Когда гостю были оказаны первые почести, его повели во дворец, где представили невесте, одетой с королевской пышностью. Девушка, обладавшая удивительной красотой, редкостной грацией и прекрасными манерами, приняла его так любезно и так учтиво, что восхищение, любовь и нежность охватили молодого графа, который прежде, зная о ней понаслышке, стремился завладеть ею, то теперь при виде ее воспылал такой страстью, что не хотел более медлить со свадьбой ни минуты.
Дочь, которую отец заранее обо всем предупредил, с не меньшим интересом разглядывала юношу, но делала это стыдливо и исподтишка, как то велела ей женская скромность, и он своим обхождением, приличествующим влюбленному и знатному юноше, был приятен ее взору.

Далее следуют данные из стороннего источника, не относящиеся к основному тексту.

(** What [pmp_init] leaves closed, when it finds the other entries unused. *)
Lemma pmp_init_denied `{Hardware} `{Platform} s scratch count : pmp_hw (cur s) -> pmp_regs_ok s (cur s) -> 2 <= fw_log2 s scratch < 56 ->
  fits 56 (mem_val s (scratch + SBI_SCRATCH_FW_START_OFFSET)) -> (forall n, 2 <= n < PMP_COUNT -> pmp_cfg s (cur s) n .& PMP_A = 0) ->
  1 <= count <= PMP_COUNT ->
  let block := 2 ^ fw_log2 s scratch in
  denied (pmp_init_st s scratch) (seqZ 0 count) = [(block * (mem_val s (scratch + SBI_SCRATCH_FW_START_OFFSET) / block), block)] /\
  forall n, 0 <= n < count -> is_Some (pmp_entry (pmp_init_st s scratch) n).
Proof.
  intros Hhw Hok Hl Hs Hoff Hcount block. set (s' := pmp_init_st s scratch).
  assert (E0 : pmp_entry s' 0 = Some (pmp_mode (fw_log2 s scratch), block * (mem_val s (scratch + SBI_SCRATCH_FW_START_OFFSET) / block), block)).
  { pose proof (pmp_init_get0 s scratch (0, 0, 0) Hhw Hok Hl Hs) as E. rewrite pmp_get_eq in E by done. unfold pmp_entry. fold s' in E.
    destruct (pmpaddr_decode _ _) as [[addr l]|]; [|done]. fold block in E. clearbody block s'. congruence. }
  assert (E1 : exists a sz, pmp_entry s' 1 = Some (PMP_R .| PMP_W .| PMP_X .| PMP_A_NAPOT, a, sz)).
  { destruct (pmp_init_entries s scratch Hhw Hok Hl Hs) as (_ & _ & _ & Ec & Er). unfold pmp_entry. change (cur s') with (cur s). fold s' in Ec, Er. rewrite Ec, Er.
    destruct (pmpaddr_decode _ (_ mod _)) as [[a l]|] eqn:Ed; [by eexists _, _|]. clear - Ed. by vm_compute in Ed. }
  assert (En : forall n, 2 <= n < PMP_COUNT -> exists prot a sz, pmp_entry s' n = Some (prot, a, sz) /\ denies prot = false).
  { intros n Hn. pose proof (pmp_init_others s scratch n Hhw Hok Hn) as Ec. fold s' in Ec. unfold pmp_entry. change (cur s') with (cur s). rewrite Ec.
    exists (pmp_cfg s (cur s) n). unfold pmpaddr_decode, denies. rewrite (Hoff n Hn). change (0 =? PMP_A_NAPOT) with false. cbv iota. by eexists _, _. }
  destruct E1 as (a1 & sz1 & E1). split.
  - rewrite seqZ_cons by lia. unfold denied. cbn [omap list_omap]. unfold denied_entry at 1. rewrite E0.
    replace (denies _) with true by (unfold pmp_mode; by case_match). f_equal. apply omap_none.
    intros n Hn. apply elem_of_seqZ in Hn. unfold denied_entry. destruct (decide (n = 1)) as [->|]; [by rewrite E1|].
    destruct (En n ltac:(lia)) as (? & ? & ? & -> & ->). done.
  - intros n Hn. destruct (decide (n = 0)) as [->|]; [by rewrite E0|]. destruct (decide (n = 1)) as [->|]; [by rewrite E1|].
    destruct (En n ltac:(lia)) as (? & ? & ? & -> & _). done.
Qed.

Lemma pmp_set_mscratch `{Hardware} n prot addr log2len s : 0 <= n < PMP_COUNT ->
  csr_val (pmp_set_st n prot addr log2len s) (cur (pmp_set_st n prot addr log2len s)) CSR_MSCRATCH = csr_val s (cur s) CSR_MSCRATCH.
Proof.
  intros Hn. unfold PMP_COUNT in Hn. unfold pmp_set_st. set (s1 := put_csr (CSR_PMPADDR0 + n) _ s). change (cur (put_csr _ _ s1)) with (cur s1). rewrite csr_val_put.
  assert (E : (CSR_MSCRATCH =? pmpcfg_csr_of n) = false) by (rewrite pmpcfg_csr_of_cases by done; by destruct (n <? 8)). rewrite E.
  unfold s1. change (cur (put_csr _ _ s)) with (cur s). rewrite csr_val_put. by rewrite (proj2 (Z.eqb_neq _ _)) by (unfold CSR_MSCRATCH, CSR_PMPADDR0; lia).
Qed.

Lemma same_block block a b : 0 < block -> (a / block =? b / block) = (block * (b / block) <=? a) && (a <? block * (b / block) + block).
Proof.
  intros Hb. pose proof (Z.mul_div_le a block Hb). pose proof (Z.mul_succ_div_gt a block Hb).
  destruct (Z.eqb_spec (a / block) (b / block)) as [E|E].
  - rewrite <- E. symmetry. apply andb_true_iff. split; lia.
  - symmetry. apply andb_false_iff. destruct (Z.lt_ge_cases (a / block) (b / block)); [left|right]; nia.
Qed.

(** C13: The hart that has set up its protection, with no other entry of it in
    use, tells the supervisor: a tree without /reserved-memory then lists
    there the firmware's block, which is exactly the memory that the
    protection refuses to the supervisor. *)
Theorem pmp_init_reserved `{Hardware} `{Platform} name0 reg0 s hartid fdt tot strs t na ns :
  let scratch := csr_val s (cur s) CSR_MSCRATCH in
  let start := mem_val s (scratch + SBI_SCRATCH_FW_START_OFFSET) in
  let size := mem_val s (scratch + SBI_SCRATCH_FW_SIZE_OFFSET) in
  let block := 2 ^ log2roundup size in
  let base := block * (start / block) in
  length name0 = 32%nat -> length reg0 = 16%nat ->
  mem_val s (scratch + SBI_SCRATCH_PLATFORM_ADDR_OFFSET) <> 0 -> op_pmp_region_count (platform_ops the_platform) = None ->
  has_feature s scratch SBI_HART_HAS_PMP = true -> 1 <= pmp_count_of s scratch <= PMP_COUNT ->
  pmp_hw (cur s) -> pmp_regs_ok s (cur s) -> (forall n, 2 <= n < PMP_COUNT -> pmp_cfg s (cur s) n .& PMP_A = 0) ->
  2 < size <= 2 ^ 55 -> fits 56 start ->
  stores fdt tot strs t -> tot + 256 <= Z.of_nat (length fdt) -> root_cells na ns t -> index_of reserved (s_kids t) = None ->
  exists s' fdt' strs', pmp_init scratch hartid s = Ret 0 s' /\ fdt_reserved_memory_fixup name0 reg0 fdt s' = Ret (0, fdt') s' /\
    stores fdt' (tot + 256) strs' (add_kid (reserved_node na ns [region_node na ns base block 0 false]) t) /\
    forall a perm, fits 56 a -> perm = PMP_R \/ perm = PMP_W \/ perm = PMP_X ->
      pmp_allows s' (cur s) a perm = negb ((base <=? a) && (a <? base + block)).
Proof.
  intros scratch start size block base Hn0 Hr0 Hp Hops Hf Hcount Hhw Hok Hoff Hsize Hstart Hst Hm Hc Hi.
  pose proof (fw_log2_bounds s scratch Hsize) as Hl. set (s' := pmp_init_st s scratch).
  destruct (pmp_init_denied s scratch (pmp_count_of s scratch) Hhw Hok Hl Hstart Hoff Hcount) as [Hd He]. fold s' in Hd, He.
  assert (Hu : used t strs <= tot).
  { pose proof Hst as (pts & rest & -> & Him & Hs). rewrite <- (used_eq _ _ _ (img_toks _ _ _ _ Him) Hs). apply (img_fits _ _ _ _ Him). }
  assert (Esc : csr_val s' (cur s') CSR_MSCRATCH = scratch).
  { unfold s', pmp_init_st. set (s1 := pmp_set_st 0 _ _ _ s). rewrite (pmp_set_mscratch 1 _ _ _ s1) by done. by apply (pmp_set_mscratch 0). }
  pose proof (reserved_fixup_pmp name0 reg0 Hn0 Hr0 s' fdt tot strs t na ns) as Hfix. cbv zeta in Hfix. rewrite Esc in Hfix.
  change (pmp_count_of s' scratch) with (pmp_count_of s scratch) in Hfix. rewrite Hd in Hfix.
  destruct Hfix as (fdt' & strs' & E & Hst'); [done|lia|done..| |].
  - unfold RESERVED_SIZE, REGION_SIZE. cbn [length]. lia.
  - exists s', fdt', strs'. split; [apply pmp_init_eq; done || lia|]. split; [exact E|]. split; [exact Hst'|].
    intros a perm Ha Hperm. unfold s'. rewrite pmp_init_allows by done. f_equal. apply same_block. apply Z.pow_pos_nonneg; [lia|]. change (0 <= fw_log2 s scratch). lia.
Qed.

(** * Examples *)

(** The hart of the example of the protection, before it sets it up. *)
Definition fw_hart : st := @put_csr pmp_plain_hw CSR_MSCRATCH 0x80021000 fw_state.

Lemma pmp_init_reserved_witness : let kid := region_node 1 1 0x80000000 0x20000 0 false in
  s_name kid = chars "mmode_pmp0@80000000" /\ s_prop (chars "reg") kid = Some (be32 0x80000000 ++ be32 0x20000) /\
  exists s' fdt' strs', @pmp_init pmp_plain_hw fw_platform 0x80021000 0 fw_hart = Ret 0 s' /\
    @fdt_reserved_memory_fixup (replicate 32 0) (replicate 16 0) pmp_plain_hw (demo_mem 256) s' = Ret (0, fdt') s' /\
    stores fdt' (demo_size + 256) strs' (add_kid (reserved_node 1 1 [kid]) demo).
Proof.
  split; [by vm_compute|]. split; [by vm_compute|].
  destruct (@pmp_init_reserved pmp_plain_hw fw_platform (replicate 32 0) (replicate 16 0) fw_hart 0 (demo_mem 256) demo_size demo_strs demo 1 1)
    as (s' & fdt' & strs' & E1 & E2 & Hst & _).
  - reflexivity.
  - reflexivity.
  - vm_compute. discriminate.
  - reflexivity.
  - vm_compute. reflexivity.
  - vm_compute. split; discriminate.
  - apply pmp_plain_hw_ok.
  - split; vm_compute; split; discriminate || reflexivity.
  - intros n Hn. unfold PMP_COUNT in Hn.
    assert (E : forallb (fun n => pmp_cfg fw_hart (cur fw_hart) n .& PMP_A =? 0) (seqZ 0 16) = true) by (by vm_compute).
    pose proof (forallb_seqZ _ 16 n E ltac:(lia)) as H. by apply Z.eqb_eq in H.
  - vm_compute. split; reflexivity || discriminate.
  - vm_compute. split; reflexivity || discriminate.
  - apply demo_stores. reflexivity.
  - vm_compute. discriminate.
  - decide_it.
  - vm_compute. reflexivity.
  - exists s', fdt', strs'. split; [exact E1|]. split; [exact E2|exact Hst].
Defined.

(** Four regions without permissions, of 4 KiB each. *)
Definition four_regions : st :=
  foldl (fun s n => @put_csr pmp_plain_hw (CSR_PMPADDR0 + n) (pmpaddr_encode (0x80000000 + 0x100000 * n) 12) s)
    (@put_csr pmp_plain_hw CSR_PMPCFG0 0x18181818 fw_hart) [0; 1; 2; 3].

(** The 256 bytes that the blob is enlarged by are not enough for all of
    them: the last node is left without its "reg", and success is reported. *)
Theorem reserved_fixup_short :
  denied four_regions (seqZ 0 8) = [(0x80000000, 4096); (0x80100000, 4096); (0x80200000, 4096); (0x80300000, 4096)] /\
  match @fdt_reserved_memory_fixup (replicate 32 0) (replicate 16 0) pmp_plain_hw (demo_mem 256) four_regions with
  | Ret (r, fdt) _ => Some (r, read_node (length fdt) fdt 0)
  | Exit _ _ => None
  end = Some (0, Some (add_kid (reserved_node 1 1 (Src (chars "mmode_pmp3@80300000") [] [] ::
    region_nodes 1 1 0 [(0x80000000, 4096); (0x80100000, 4096); (0x80200000, 4096)] [])) demo)).
Proof. split; vm_compute; reflexivity. Qed.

Обменявшись первыми приветствиями, все расселись за столы, ломившиеся от разных яств и вин, какие только можно было найти в это время года в той стране. После обильного обеда принесли в великолепных вазах плоды гранатов, которые принято было подавать, по местному обычаю, в конце трапезы, чтобы омыть рот от всех запахов пищи.
Молодой граф тоже взял плод граната, — из-за этого и произошло все несчастье, — и вдруг одно зернышко граната нечаянно выскользнуло из его руки; юноша желая, как утверждал он сам и многие свидетели, показать ловкость и проворство, быстро подхватил зернышко на лету почти у самого пола и отправил его в рот.
Невеста же, — злой рок ли тут вмешался, или сам поступок показался девушке недостойным человека столь высокого положения, — в душе была сильно обеспокоена и про себя подумала: «Я часто слышала от людей, которые не станут лгать, что каталонцы самые жадные и скаредные люди на Западе; и хотя я увидела в нем то, что мало присуще испанцам, это ничего не значит, — ведь с помощью хитрости можно достигнуть чего угодно, особенно когда один человек хочет обмануть другого, а это давно в обычае у всех каталонцев. И глуп тот, кто не сумеет, прикрываясь некоторое время блестящими манерами и прекрасными словами, довести свои замыслы до конца, а затем вернуться в свое истинное состояние; но скупость, мать всех пороков, — это я усвоила от одного своего учителя, — имеет ту особенность, что ее не может скрыть даже самый искусный притворщик. Щедрый человек меньше жалеет свое добро, которое у него забирают, чем скупой, который устроен так, что ему жалко не только своих денег, но даже денег своих врагов. И ежели он таков (а таким я его, несомненно, считаю: коли он при этом обилии пожалел зернышко с чужого стола, то как же он будет трястись над своим собственным золотом), что станет со мною? Может ли быть большее несчастье для девушки благородной и щедрой души, чем выйти замуж за богатого и алчного человека? Ей самой это принесет только горе и страдание, а для других послужит забавой и поводом для насмешек. Пусть боги избавят меня от этого, и лучше я буду до конца дней своих, до самой старости жить так, как я жила до сих пор, чем пребывать с ним в постоянной скорби и раскаянии, расплачиваясь за свой слабый ум; и пусть мой старый отец говорит что угодно, но я прекрасно знаю одно: безумен тот, кто, уступая просьбам других, вредит самому себе». Так обо всем подумав про себя, она на том и порешила.